Friday, April 06, 2012

Bad Apples

Admittedly there are going to be bad apples in every barrel. And I have to admit, I have an inherent bias of the law profession, as many of my experiences with lawyers stem from them asking me to be an expert witness for the plaintiff in some (often unfounded) lawsuit (which I kindly refuse).
But I was particularly mad when I saw Mr. J yesterday. He was an 79 year old man with pretty decently controlled diabetes for the last several years. Did so well that I told him I could see him just once a year. And so, I was surprised to find his hemoglobin A1c suddenly higher than his norm at 9%; after all, he has never had a higher-than-7 reading in the 4 years I have known him. Until he told me the reason; he stopped taking his diabetic medication 5 months ago. Without discussing with me, or his GP. The reason was, this poor elderly man was scared out of his wits by the 5 or 6 lawyers who called him out of the blue, asking him to join them in a lawsuit against the maker of his medication.

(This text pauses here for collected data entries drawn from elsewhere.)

(* ===== verification/TestOrder.v ===== *)
(** * The life of the test order

    [WsOrderRoundTrip] (okx/orders/ws_order_round_trip.cpp) and
    [WsResponseDemux] (okx/connectivity/ws_response_demux.cpp) together: what
    is sent, tracked and stored from the placement of the test order to the
    answer to its cancellation. *)

From S2P Require Import Prelude Float64 Json Rules Okx PriceText Perf OrderBook OrderLifecycle OrderStore.
From S2P Require Import World OrderEntry RingBuffer WebSocketFrame WsClient RateLimiter Risk Quoter RoundTrip Engine.
From S2P Require Import EngineInvariants QuoterSlots Quotes.

(** ** Exact runs

    Sending a message may complete traces, which changes the statistics; all
    other members are followed exactly. *)
Definition frame (a : App) : App := set_stats TickToTradeStats.empty a.

Section exact.
Context {W : Type} `{!World W} (freq : Z) (rest : RestClient) (auth : OkxAuth).
Notation S := (OkxWsClient.St App W).
Context (Hfreq : (0 < freq)%Z).
Context (Hrand : ∀ w : W, ∃ key, (RAND_bytes 4 w).1 = Some key ∧ length key = 4).
Context (Hclock : ∀ w : W, (Z.quot (system_clock_now w).1 1000000 < 2 ^ 61)%Z).
Notation succeeds P Q m := (triple P Q (λ _, False) m).

(** The members are [a]; the connection is up, and [n] bytes of its ring are
    free. *)
Definition line (n : nat) (s : S) : Prop :=
  let c := OkxWsClient.client s in
  TickToTradeStats.tallied (tick_to_trade_stats_ (OkxWsClient.app s)) ∧
  RingBuffer.wf OkxWsClient.kTxRingCapacity (OkxWsClient.tx_ring_ c) ∧
  RingBuffer.size_ (OkxWsClient.tx_ring_ c) + n ≤ OkxWsClient.kTxRingCapacity ∧
  OkxWsClient.transport_ c = true.
Definition on_line (a : App) (n : nat) (s : S) : Prop := frame (OkxWsClient.app s) = frame a ∧ line n s.
(** The order that start-up places and cancels. *)
Definition smoke_test_request (inst_id_code : Z) : OrderRequest :=
  MkRequest kEthUsdt kBuy kLimit kSmokeTestPx kSmokeTestSz inst_id_code.

Definition kPublicTimePath := str "/api/v5/public/time".
Definition kBalancePath := str "/api/v5/account/balance".

Section bootstrap.
Context {W : Type} `{!World W} (rest_client : RestClient) (auth : OkxAuth).
Local Notation on_world := OrderEntry.on_world.

Definition FetchInstrumentSpec (inst_id : list Z) : M W InstrumentSpec :=
  response ← Get rest_client (instruments_path inst_id) [];
  lift (parse_spec inst_id response).

Definition FetchInstIdCode (inst_id : list Z) : M W Z :=
  let path := account_instruments_path inst_id in
  headers ← SignHeaders auth kGet path [];
  response ← Get rest_client path headers;
  lift (parse_code inst_id response).

(** The difference of the clocks is only logged; the subtraction is at the
    width of [long long]. *)
Definition ClockDrift (time_response : HttpResponse) : M W Z :=
  server_time_ms ← lift (ExtractTimestampMs (body time_response));
  now ← ask system_clock_now;
  let drift := (Z.quot now 1000000 - server_time_ms)%Z in
  if ((- 2 ^ 63 <=? drift) && (drift <? 2 ^ 63))%Z then mret drift else lift (Stop UB).

(** The state is that of the ids, [last_id] and the world. *)
Definition RunStartupChecks : M (Z * W) BootstrapResult :=
  time_response ← on_world (Get rest_client kPublicTimePath []);
  _ ← on_world (ClockDrift time_response);
  headers ← on_world (SignHeaders auth kGet kBalancePath []);
  _ ← on_world (Get rest_client kBalancePath headers);
  _ ← on_world (FetchInstrumentSpec kBtcUsdt);
  spec ← on_world (FetchInstrumentSpec kEthUsdt);
  code ← on_world (FetchInstIdCode kEthUsdt);
  let request := smoke_test_request code in
  place_result ← PlaceOrder rest_client auth request;
  _ ← (if or_accepted place_result
       then _ ← on_world (CancelOrder rest_client auth (rq_inst_id request) (or_ord_id place_result));
            mret tt
       else mret tt);
  mret (MkBootstrap spec code request).
End bootstrap.

(** ** The main program *)

(** [RestClient]'s constructor; [handle] says whether [curl_easy_init]
    succeeds. *)
Definition MakeRestClient (handle : bool) (base_url : list Z) : result RestClient :=
  if handle then Ok (MkRest base_url)
  else throw (runtime_error "Failed to initialize curl handle" []).

(** What has become of the process: it has ended with a status, it waits for
    the next event, or its behaviour is undefined. *)
Inductive process (S : Type) :=
  | Exited (status : Z)
  | Waiting (s : S)
  | Undefined.
Arguments Exited {S} status.
Arguments Waiting {S} s.
Arguments Undefined {S}.

Section main.
Context {W : Type} `{!World W} `{!ToChars} (freq : Z) (clock : list Z → Z).
Notation S := (OkxWsClient.St App W).

(** The handler of [std::exception] ends the process with status 1. *)
Definition catch_all {S' A} (r : result A) (k : A → process S') : process S' :=
  match r with
  | Ok a => k a
  | Stop (Exn _) => Exited 1
  | Stop _ => Undefined
  end.

(** The engine's state when [Run] starts. *)
Definition initial_state (auth : OkxAuth) (app : App) (w : W) : S :=
  OkxWsClient.MkSt (OkxWsClient.make kOkxWsHost kOkxWsPort kPrivateWsPath (Some auth) kJson) app w [].

Definition main (getenv : list Z → option (list Z)) (handle : bool) (w : W)
    (es : list Engine.event) : process S :=
  match Config.FromEnv getenv with
  | None => Exited 1
  | Some config =>
      catch_all (MakeRestClient handle kOkxRestBaseUrl) (λ rest_client,
      let auth := MkAuth (Config.api_key config) (Config.api_secret config)
                    (Config.passphrase config) in
      let '(bootstrap, (last, w)) := RunStartupChecks rest_client auth (0%Z, w) in
      catch_all bootstrap (λ bootstrap,
      catch_all (Engine.make (Config.market_data_mode config) (eth_usdt_inst_id_code bootstrap)
        (sp_tick_sz (eth_spec bootstrap)) (order_request bootstrap) TickToTradeStats.empty last)
        (λ app,
      let '(r, s) := Engine.run freq rest_client auth clock es (initial_state auth app w) in
      catch_all r (λ _, if Engine.stopped (OkxWsClient.app s) then Exited 0 else Waiting s))))
  end.
End main.

(** ** The requests of start-up *)

Section startup.
Context {W : Type} (wo : World W) (rest : RestClient) (auth : OkxAuth).
#[local] Existing Instance recording.
Notation world_log := (snd : W * list CurlOptions → list CurlOptions).
Notation id_log := (λ st : Z * (W * list CurlOptions), st.2.2).

(** A request that anyone may make, and one with a signature. *)
Definition public_get (path : list Z) (o : CurlOptions) : Prop :=
  curl_url o = base_url_ rest ++ path ∧ curl_post o = None ∧ curl_headers o = [].
Definition signed (path : list Z) (post : option (list Z) → Prop) (o : CurlOptions) : Prop :=
  verifies rest auth o ∧ curl_url o = base_url_ rest ++ path ∧ post (curl_post o).

(** What the answer to the placement says. *)
Definition place_result (answer : CurlOutcome) : option OrderResult :=
  match answer with
  | CurlFailed _ => None
  | CurlOk chunks status => Some (ParseOrderResult (MkResponse (wrapS 32 status) (concat chunks)))
  end.
(** The cancellation that it calls for. *)
Definition cancellation (place : option OrderResult) : list (CurlOptions → Prop) :=
  match place with
  | Some r => if or_accepted r
              then [signed kCancelOrderPath (λ b, b = Some (cancel_body kEthUsdt (or_ord_id r)))]
              else []
  | None => []
  end.
Definition startup_plan (place : option OrderResult) : list (CurlOptions → Prop) :=
  [public_get kPublicTimePath;
   signed kBalancePath (λ b, b = None);
   public_get (instruments_path kBtcUsdt);
   public_get (instruments_path kEthUsdt);
   signed (account_instruments_path kEthUsdt) (λ b, b = None);
   signed kOrderPath (λ b, ∃ id code, b = Some (order_body (smoke_test_request code) id))]
  ++ cancellation place.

You probably know which one I'm referring to, after some studies associating bladder cancer to this drug. Though 'association' does not equate a causal relationship. And as what I tell all my patients: All drugs have potential benefits and risks. What about the thousands of patients with nonalcoholic steatohepatitis whose livers benefited from this medication? But never mind- it's a decision I let my patients make, if they choose to remain on it.
What I was particularly mad about, was how these greedy lawyers were hounding my patient. He had received calls, from no fewer than 5 different lawyers, in the last 8 months. And because a patient's medical history is strictly protected information, it's clear that someone has been doing something illegal: someone in his chain of healthcare was sharing with these law firms the names and phone numbers of patients taking this medication.
There'll be bad apples in every barrel. Indeed, we all know of even bad or unethical doctors. But this seems to take it up one level.
After much discussion, Mr. J resumed his meds, and we plan to see him back in 3 months- hopefully with his diabetes under better control then. But I suggested to him that the next call he gets from a lawyer, he should challenge them and ask how they got his information.
For someone needs to be accountable for this.